WHAT YOU HAVE TO DO
Write out the stretch of lines below that begins at the line with "else utf8_go bs' (b mod 8) 3%nat" and ends at the line with "(** [a == b] on strings. *)", including both, exactly as given and nothing more.

=== ENTRIES SHOWN ===

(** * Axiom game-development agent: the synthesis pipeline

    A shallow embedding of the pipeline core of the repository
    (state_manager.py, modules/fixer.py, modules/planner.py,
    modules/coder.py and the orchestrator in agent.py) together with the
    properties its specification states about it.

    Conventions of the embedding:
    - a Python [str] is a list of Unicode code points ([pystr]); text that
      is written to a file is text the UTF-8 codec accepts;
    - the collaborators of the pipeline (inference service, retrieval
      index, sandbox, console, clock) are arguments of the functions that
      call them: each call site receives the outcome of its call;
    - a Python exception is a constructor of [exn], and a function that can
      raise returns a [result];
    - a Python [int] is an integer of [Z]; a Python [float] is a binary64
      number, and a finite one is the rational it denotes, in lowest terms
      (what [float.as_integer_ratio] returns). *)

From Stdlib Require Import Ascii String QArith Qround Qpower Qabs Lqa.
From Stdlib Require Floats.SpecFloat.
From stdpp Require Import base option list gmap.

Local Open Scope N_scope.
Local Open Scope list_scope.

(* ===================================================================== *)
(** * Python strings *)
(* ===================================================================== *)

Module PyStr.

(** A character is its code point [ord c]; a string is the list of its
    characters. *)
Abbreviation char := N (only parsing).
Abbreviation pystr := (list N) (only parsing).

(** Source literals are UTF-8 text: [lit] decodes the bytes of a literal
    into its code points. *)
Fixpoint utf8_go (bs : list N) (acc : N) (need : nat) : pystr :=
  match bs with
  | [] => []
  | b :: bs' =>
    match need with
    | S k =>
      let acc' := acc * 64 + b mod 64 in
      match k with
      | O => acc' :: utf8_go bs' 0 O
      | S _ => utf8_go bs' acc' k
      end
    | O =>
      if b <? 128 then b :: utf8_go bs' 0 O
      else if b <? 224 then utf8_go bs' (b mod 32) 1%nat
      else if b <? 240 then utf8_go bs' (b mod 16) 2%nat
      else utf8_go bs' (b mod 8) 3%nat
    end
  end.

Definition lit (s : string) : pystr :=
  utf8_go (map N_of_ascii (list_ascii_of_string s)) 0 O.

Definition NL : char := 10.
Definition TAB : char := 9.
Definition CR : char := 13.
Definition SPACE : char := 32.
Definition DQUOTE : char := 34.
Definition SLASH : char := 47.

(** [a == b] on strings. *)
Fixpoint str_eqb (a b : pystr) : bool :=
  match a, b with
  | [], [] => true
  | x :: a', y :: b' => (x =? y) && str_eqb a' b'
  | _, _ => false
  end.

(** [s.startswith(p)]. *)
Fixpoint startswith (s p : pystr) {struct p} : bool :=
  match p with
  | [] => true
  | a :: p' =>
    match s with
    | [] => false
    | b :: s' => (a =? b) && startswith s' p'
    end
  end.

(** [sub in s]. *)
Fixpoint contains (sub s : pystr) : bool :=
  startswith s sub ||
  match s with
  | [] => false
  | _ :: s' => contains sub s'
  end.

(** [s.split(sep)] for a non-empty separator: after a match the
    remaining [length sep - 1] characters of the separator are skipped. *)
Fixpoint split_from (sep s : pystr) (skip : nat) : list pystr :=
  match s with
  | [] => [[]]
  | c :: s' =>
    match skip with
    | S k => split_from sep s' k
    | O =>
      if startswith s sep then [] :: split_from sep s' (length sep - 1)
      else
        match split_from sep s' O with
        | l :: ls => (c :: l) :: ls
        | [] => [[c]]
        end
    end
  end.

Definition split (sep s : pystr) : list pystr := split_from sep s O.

===
=== ENTRIES SHOWN ===

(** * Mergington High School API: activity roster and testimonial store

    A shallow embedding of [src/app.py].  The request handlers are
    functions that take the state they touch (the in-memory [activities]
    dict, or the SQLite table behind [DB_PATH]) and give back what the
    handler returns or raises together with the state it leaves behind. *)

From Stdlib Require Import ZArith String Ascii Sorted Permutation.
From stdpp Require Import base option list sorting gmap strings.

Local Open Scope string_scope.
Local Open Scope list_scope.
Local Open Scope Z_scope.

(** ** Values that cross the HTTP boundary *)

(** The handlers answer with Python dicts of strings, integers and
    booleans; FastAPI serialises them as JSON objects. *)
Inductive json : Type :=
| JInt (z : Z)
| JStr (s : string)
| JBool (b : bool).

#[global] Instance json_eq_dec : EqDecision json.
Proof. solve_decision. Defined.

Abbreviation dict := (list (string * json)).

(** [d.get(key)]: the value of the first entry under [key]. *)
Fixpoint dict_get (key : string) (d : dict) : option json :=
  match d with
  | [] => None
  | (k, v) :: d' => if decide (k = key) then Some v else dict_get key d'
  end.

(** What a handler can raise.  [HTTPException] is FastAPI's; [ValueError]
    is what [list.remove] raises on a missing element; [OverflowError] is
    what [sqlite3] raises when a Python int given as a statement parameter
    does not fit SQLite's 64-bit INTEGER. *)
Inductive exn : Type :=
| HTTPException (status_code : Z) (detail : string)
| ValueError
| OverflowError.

===

EXERCISE SOLUTION
      else utf8_go bs' (b mod 8) 3%nat
    end
  end.

Definition lit (s : string) : pystr :=
  utf8_go (map N_of_ascii (list_ascii_of_string s)) 0 O.

Definition NL : char := 10.
Definition TAB : char := 9.
Definition CR : char := 13.
Definition SPACE : char := 32.
Definition DQUOTE : char := 34.
Definition SLASH : char := 47.

(** [a == b] on strings. *)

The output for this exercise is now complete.